I mean he comes to my house, is all over the place, changes his clothes by the front door- I partially saw/ partial mirror I said what r u doing?? Lol. Leaves before the Obie ends- says he’s going to stop by Barry’s house- a coworker of our that’s in his 50’s with a walker- but was supposed to go to some meeting with a computer club???
what kind of drug induced( don’t think he’s on drugs) evening was going on?? I’m so lost at sea.
Lindsey
lindseyParticipantAnita,
I do think I’m healing and learning it’s just at a snails pace. I have done a little pulling back from K – maybe just an inch or to but it’s growing. He had other plans after the movie- I think he is part of a computer club- while that was fine I felt it was a bit rude. He left after 2 hours and never tried anything with me. At first I was a little disappointed but when I woke up this morning I feel like I dodged a bullet. He seemed honestly a bit manic in his behaviors. On his phone , got up 3 times to go to the bathroom, kind of talking loudly. Was he nervous I don’t know probably not? Your word of limited fits. But with years of trauma, which I’m still trying to understand, I feel that I pick someone because they are interested, ignore the negative, and hang in there hoping for attention when given. When they are back and forth like K in some ways it is like a drug, a familiar drug- my mother a little.
Lindsey
lindseyParticipantAnita,
You are so funny. I will definitely look into it on Sunday.

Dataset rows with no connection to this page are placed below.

(** Everything that does not belong to the customer [t] is the same. *)
Record foreign_kept (t : Z) (d d' : WorkTables) : Prop := {
  fk_accounts : with_projects [] (wk_accounts d') = with_projects [] (wk_accounts d);
  fk_archived : wk_archivedAt d' = wk_archivedAt d;
  fk_projects : theirs pr_idCostumer t (at_projects (wk_accounts d'))
                = theirs pr_idCostumer t (at_projects (wk_accounts d));
  fk_tables : forall k, theirs rs_idCostumer t (rt_rows (table_of k d'))
                        = theirs rs_idCostumer t (rt_rows (table_of k d));
  fk_versions : theirs vr_idCostumer t (wk_versions d') = theirs vr_idCostumer t (wk_versions d);
  fk_cycles : theirs pf_idCostumer t (wk_performed_cycles d') = theirs pf_idCostumer t (wk_performed_cycles d);
  fk_tests : theirs pf_idCostumer t (wk_performed_tests d') = theirs pf_idCostumer t (wk_performed_tests d);
  fk_steps : theirs pf_idCostumer t (wk_performed_steps d') = theirs pf_idCostumer t (wk_performed_steps d);
}.

(** ** The invariant *)

(** Identifiers are unique and below the next one, and every row belongs to a project of
    its customer. *)
Record resources_ok (projects : list ProjectRow) (t : ResourceTable) : Prop := {
  ro_ids : List.NoDup (map rs_id (rt_rows t));
  ro_next : List.Forall (fun r => rs_id r < rt_next t) (rt_rows t);
  ro_owned : List.Forall (fun r => existsb (owns (rs_idCostumer r) (rs_idProject r)) projects = true) (rt_rows t);
}.

Record projects_ok (d : WorkTables) : Prop := {
  po_ids : List.NoDup (map pr_id (at_projects (wk_accounts d)));
  po_next : List.Forall (fun p => pr_id p < wk_nextProject d) (at_projects (wk_accounts d));
}.

(** The versions of an asset are 1, 2, 3 and so on, in the order they were recorded. *)
Definition numbered (l : list VersionRow) : Prop :=
  map vr_version l = map Z.of_nat (seq 1 (length l)).

Record work_ok (d : WorkTables) : Prop := {
  wo_projects : projects_ok d;
  wo_tables : forall k, resources_ok (at_projects (wk_accounts d)) (table_of k d);
  wo_versions : forall t a id, numbered (versions_of t a id d);
}.

(** Fewer versions than a 64-bit integer counts. *)
Definition countable_versions (d : WorkTables) : Prop := Z.of_nat (length (wk_versions d)) <= int64_max.

Record governs (t : Z) (d d' : WorkTables) : Prop := {
  go_foreign : foreign_kept t d d';
  go_versions : (length (wk_versions d) <= length (wk_versions d'))%nat;
  go_ok : countable_versions d' -> work_ok d -> work_ok d';
}.

#[export] Instance foreign_kept_preorder t : PreOrder (foreign_kept t).
Proof.
  split; [intros d; by split|]. intros d1 d2 d3 H K.
  split; try intros k; (etransitivity; [apply K|apply H]).
Qed.

#[export] Instance governs_preorder t : PreOrder (governs t).
Proof.
  split; [intros d; split; [reflexivity|done|done]|].
  intros d1 d2 d3 [F1 V1 K1] [F2 V2 K2]. split; [by etransitivity|lia|]. intros B O.
  apply K2; [exact B|]. apply K1; [|exact O]. unfold countable_versions in *. lia.
Qed.

(** ** Tables *)
Lemma table_of_with k k' x d : table_of k (with_table k' x d) = if decide (k' = k) then x else table_of k d.
Proof. by destruct k, k'. Qed.

Lemma foreign_table t k x d :
  theirs rs_idCostumer t (rt_rows x) = theirs rs_idCostumer t (rt_rows (table_of k d)) ->
  foreign_kept t d (with_table k x d).
Proof.
  intros H. split; try done. intros k'. rewrite table_of_with. by destruct (decide (k = k')) as [->|].
Qed.

Lemma governs_table t k x d :
  theirs rs_idCostumer t (rt_rows x) = theirs rs_idCostumer t (rt_rows (table_of k d)) ->
  (resources_ok (at_projects (wk_accounts d)) (table_of k d) -> resources_ok (at_projects (wk_accounts d)) x) ->
  governs t d (with_table k x d).
Proof.
  intros H K. split; [by apply foreign_table|done|]. intros _ [[N P] T V]. split; [by split| |exact V].
  intros k'. rewrite table_of_with. change (wk_accounts (with_table k x d)) with (wk_accounts d).
  destruct (decide (k = k')) as [<-|]; [apply K, T|apply T].
Qed.

Lemma resources_update ps x (p : ResourceRow -> bool) f :
  (forall r, rs_id (f r) = rs_id r) -> (forall r, rs_idProject (f r) = rs_idProject r) ->
  (forall r, rs_idCostumer (f r) = rs_idCostumer r) ->
  resources_ok ps x ->
  resources_ok ps {| rt_rows := map (fun r => if p r then f r else r) (rt_rows x); rt_next := rt_next x |}.
Proof.
  intros E1 E2 E3 [N B O]. split; cbn.
  - rewrite map_map. erewrite map_ext; [exact N|]. intros r. by destruct (p r).
  - apply List.Forall_map. eapply List.Forall_impl; [|exact B]. intros r H. by destruct (p r); rewrite ?E1.
  - apply List.Forall_map. eapply List.Forall_impl; [|exact O]. intros r H. by destruct (p r); rewrite ?E2, ?E3.
Qed.

Lemma nodup_without {A B} (key : A -> B) (p : A -> bool) l :
  List.NoDup (map key l) -> List.NoDup (map key (rows_without p l)).
Proof.
  induction l as [|x l IH]; [done|]. cbn. intros N. inversion N as [|? ? H1 H2]; subst.
  destruct (p x); cbn; [by apply IH|]. constructor; [|by apply IH].
  intros (y & E & Hy)%in_map_iff. apply filter_In in Hy as [Hy _]. apply H1. rewrite <- E. by apply in_map.
Qed.

Lemma forall_without {A} (Q : A -> Prop) (p : A -> bool) l : List.Forall Q l -> List.Forall Q (rows_without p l).
Proof. rewrite !List.Forall_forall. intros H x [Hx _]%filter_In. by apply H. Qed.

Lemma resources_without ps x p :
  resources_ok ps x -> resources_ok ps {| rt_rows := rows_without p (rt_rows x); rt_next := rt_next x |}.
Proof. intros [N B O]. split; cbn; [by apply nodup_without|by apply forall_without..]. Qed.

Lemma of_project_owner t p id r : of_project t p id r = true -> rs_idCostumer r = t.
Proof. unfold of_project. rewrite !andb_true_iff, !Z.eqb_eq. tauto. Qed.

Lemma in_project_owner t p r : in_project t p r = true -> rs_idCostumer r = t.
Proof. unfold in_project. rewrite !andb_true_iff, !Z.eqb_eq. tauto. Qed.

Lemma owns_owner t p r : owns t p r = true -> pr_idCostumer r = t.
Proof. unfold owns. rewrite andb_true_iff, !Z.eqb_eq. tauto. Qed.

Lemma performed_owner t l r : performed_in t l r = true -> pf_idCostumer r = t.
Proof. unfold performed_in. rewrite andb_true_iff, Z.eqb_eq. tauto. Qed.

#[export] Hint Resolve of_project_owner in_project_owner owns_owner performed_owner : work.

Lemma governs_update_resource t p id k f d d' n :
  (forall r, rs_id (f r) = rs_id r) -> (forall r, rs_idProject (f r) = rs_idProject r) ->
  (forall r, rs_idCostumer (f r) = rs_idCostumer r) ->
  update_resource k t p id f d = (d', n) -> governs t d d'.
Proof.
  intros E1 E2 E3 [= <- <-]. apply governs_table; cbn; [apply theirs_update; eauto with work|].
  by apply resources_update.
Qed.

Lemma governs_delete_resource t p id k d : governs t d (fst (delete_resource k t p id d)).
Proof.
  apply governs_table; cbn; [apply (theirs_without rs_idCostumer); eauto with work|]. apply resources_without.
Qed.

(** ** Insertions *)

(** What is done under a project: nothing else happens to projects. *)
Record under (t p : Z) (d d' : WorkTables) : Prop := {
  un_projects : at_projects (wk_accounts d') = at_projects (wk_accounts d);
  un_governs : project_exists t p d = true -> governs t d d';
}.

#[export] Instance under_preorder t p : PreOrder (under t p).
Proof.
  split; [intros d; split; [done|intros _; reflexivity]|]. intros d1 d2 d3 [P1 G1] [P2 G2].
  split; [by rewrite P2|]. intros E. etransitivity; [by apply G1|]. apply G2.
  unfold project_exists in *. by rewrite P1.
Qed.

Section Operations.
Context `{MS : MySQL} `{F : Floats} `{C : Columns} (now : time).

Lemma under_insert k name description config order p t d d' n :
  insert_resource now k name description config order p t d = Some (d', n) ->
  under t p d d' /\ n = rt_next (table_of k d).
Proof.
  unfold insert_resource. intros H. apply bind_Some in H as (name' & _ & H).
  apply bind_Some in H as (description' & _ & H). apply bind_Some in H as (config' & _ & H).
  injection H as <- <-. split; [|done]. split; [reflexivity|]. intros E.
  apply governs_table; cbn; [by apply theirs_app_own|]. intros [N B O]. split; cbn.
  - rewrite map_app. apply NoDup_ListNoDup, NoDup_app. split_and!; [by apply NoDup_ListNoDup| |apply NoDup_singleton].
    intros z Hz Hz'. apply list_elem_of_In in Hz, Hz'. cbn in Hz'. destruct Hz' as [<-|[]].
    apply in_map_iff in Hz as (r & E' & Hr). rewrite List.Forall_forall in B. specialize (B r Hr). lia.
  - apply List.Forall_app. split; [|by repeat constructor; cbn; lia].
    eapply List.Forall_impl; [|exact B]. cbn. intros r H. lia.
  - apply List.Forall_app. split; [exact O|]. by repeat constructor.
Qed.

(** ** Versions *)
Lemma max_version_numbered l : numbered l -> max_version l = match l with [] => None | _ => Some (Z.of_nat (length l)) end.
Proof.
  unfold numbered, max_version. intros H. destruct l as [|v l]; [done|]. rewrite H. cbn [length seq map]. f_equal.
  assert (G : forall n k z, z = Z.of_nat k -> fold_left Z.max (map Z.of_nat (seq (S k) n)) z = Z.of_nat (k + n)).
  { induction n as [|n IH]; intros k z ->; cbn [seq map fold_left]; [f_equal; lia|].
    rewrite (IH (S k)) by lia. f_equal. lia. }
  rewrite (G (length l) 1%nat) by done. f_equal.
Qed.

Lemma versions_of_app t a id l v d :
  versions_of t a id (with_versions (l ++ [v]) d) =
  (versions_of t a id (with_versions l d) ++
   (if (vr_idCostumer v =? t) && String.eqb (vr_assetType v) a && (vr_assetId v =? id) then [v] else []))%list.
Proof. unfold versions_of. cbn. by rewrite List.filter_app. Qed.

Lemma length_filter_le {A} (p : A -> bool) l : (length (List.filter p l) <= length l)%nat.
Proof. induction l as [|x l IH]; cbn; [done|]. destruct (p x); cbn; lia. Qed.

Lemma governs_version t a id d v :
  vr_idCostumer v = t -> vr_assetType v = a -> vr_assetId v = id ->
  vr_version v = match max_version (versions_of t a id d) with None => 1 | Some n => wrap64 (n + 1) end ->
  governs t d (with_versions (wk_versions d ++ [v]) d).
Proof.
  intros E1 E2 E3 Ev. split.
  - split; try done. cbn. by apply theirs_app_own.
  - cbn. rewrite length_app. cbn. lia.
  - unfold countable_versions. cbn. rewrite length_app. cbn [length]. intros B [P T V].
    split; [by destruct P|exact T|]. intros t' a' id'. rewrite versions_of_app.
    assert (W : with_versions (wk_versions d) d = d) by by destruct d. rewrite W.
    destruct (_ && _ && _) eqn:X; [|rewrite app_nil_r; apply V].
    rewrite !andb_true_iff, !Z.eqb_eq, String.eqb_eq in X. destruct X as [[<- <-] <-].
    subst t a id. set (t := vr_idCostumer v) in *. set (a := vr_assetType v) in *. set (id := vr_assetId v) in *.
    specialize (V t a id). rewrite (max_version_numbered _ V) in Ev.
    unfold numbered in *. rewrite map_app, V, length_app. cbn [length map]. rewrite Nat.add_1_r, seq_S, map_app.
    cbn [map]. f_equal. f_equal. rewrite Ev.
    pose proof (length_filter_le (fun v => (vr_idCostumer v =? t) && String.eqb (vr_assetType v) a
                        && (vr_assetId v =? id)) (wk_versions d)) as L. fold (versions_of t a id d) in L.
    destruct (versions_of t a id d) as [|v0 l]; [done|]. cbn [length] in *.
    rewrite wrap64_id; [lia|]. unfold in_int64, int64_min, int64_max in *.
    apply andb_true_iff. rewrite !Z.leb_le. lia.
Qed.

(** ** Computations *)
Notation moves R d m := (wp d m (fun _ d' => R d d')).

I’m trying to relax in general with things-not worrying so much. It’s a big obstacle of mine.
Lindsey
lindseyParticipantAnita,
ok I definitely will.
Lindsey
lindseyParticipantAnita,
I am still trying to find that place. Some days are better than others. K texted me a few minutes ago. I’m just a mess in general lol.
Lindsey
lindseyParticipantAnita,
I agree good advice and I will take it. Why do I feel awful? I’m worried that I will not get a text confirming later tonight and it’s ruining my day. My anxiety is ruining my day. It’s like a brick in my stomach and today is going by at a snails pace.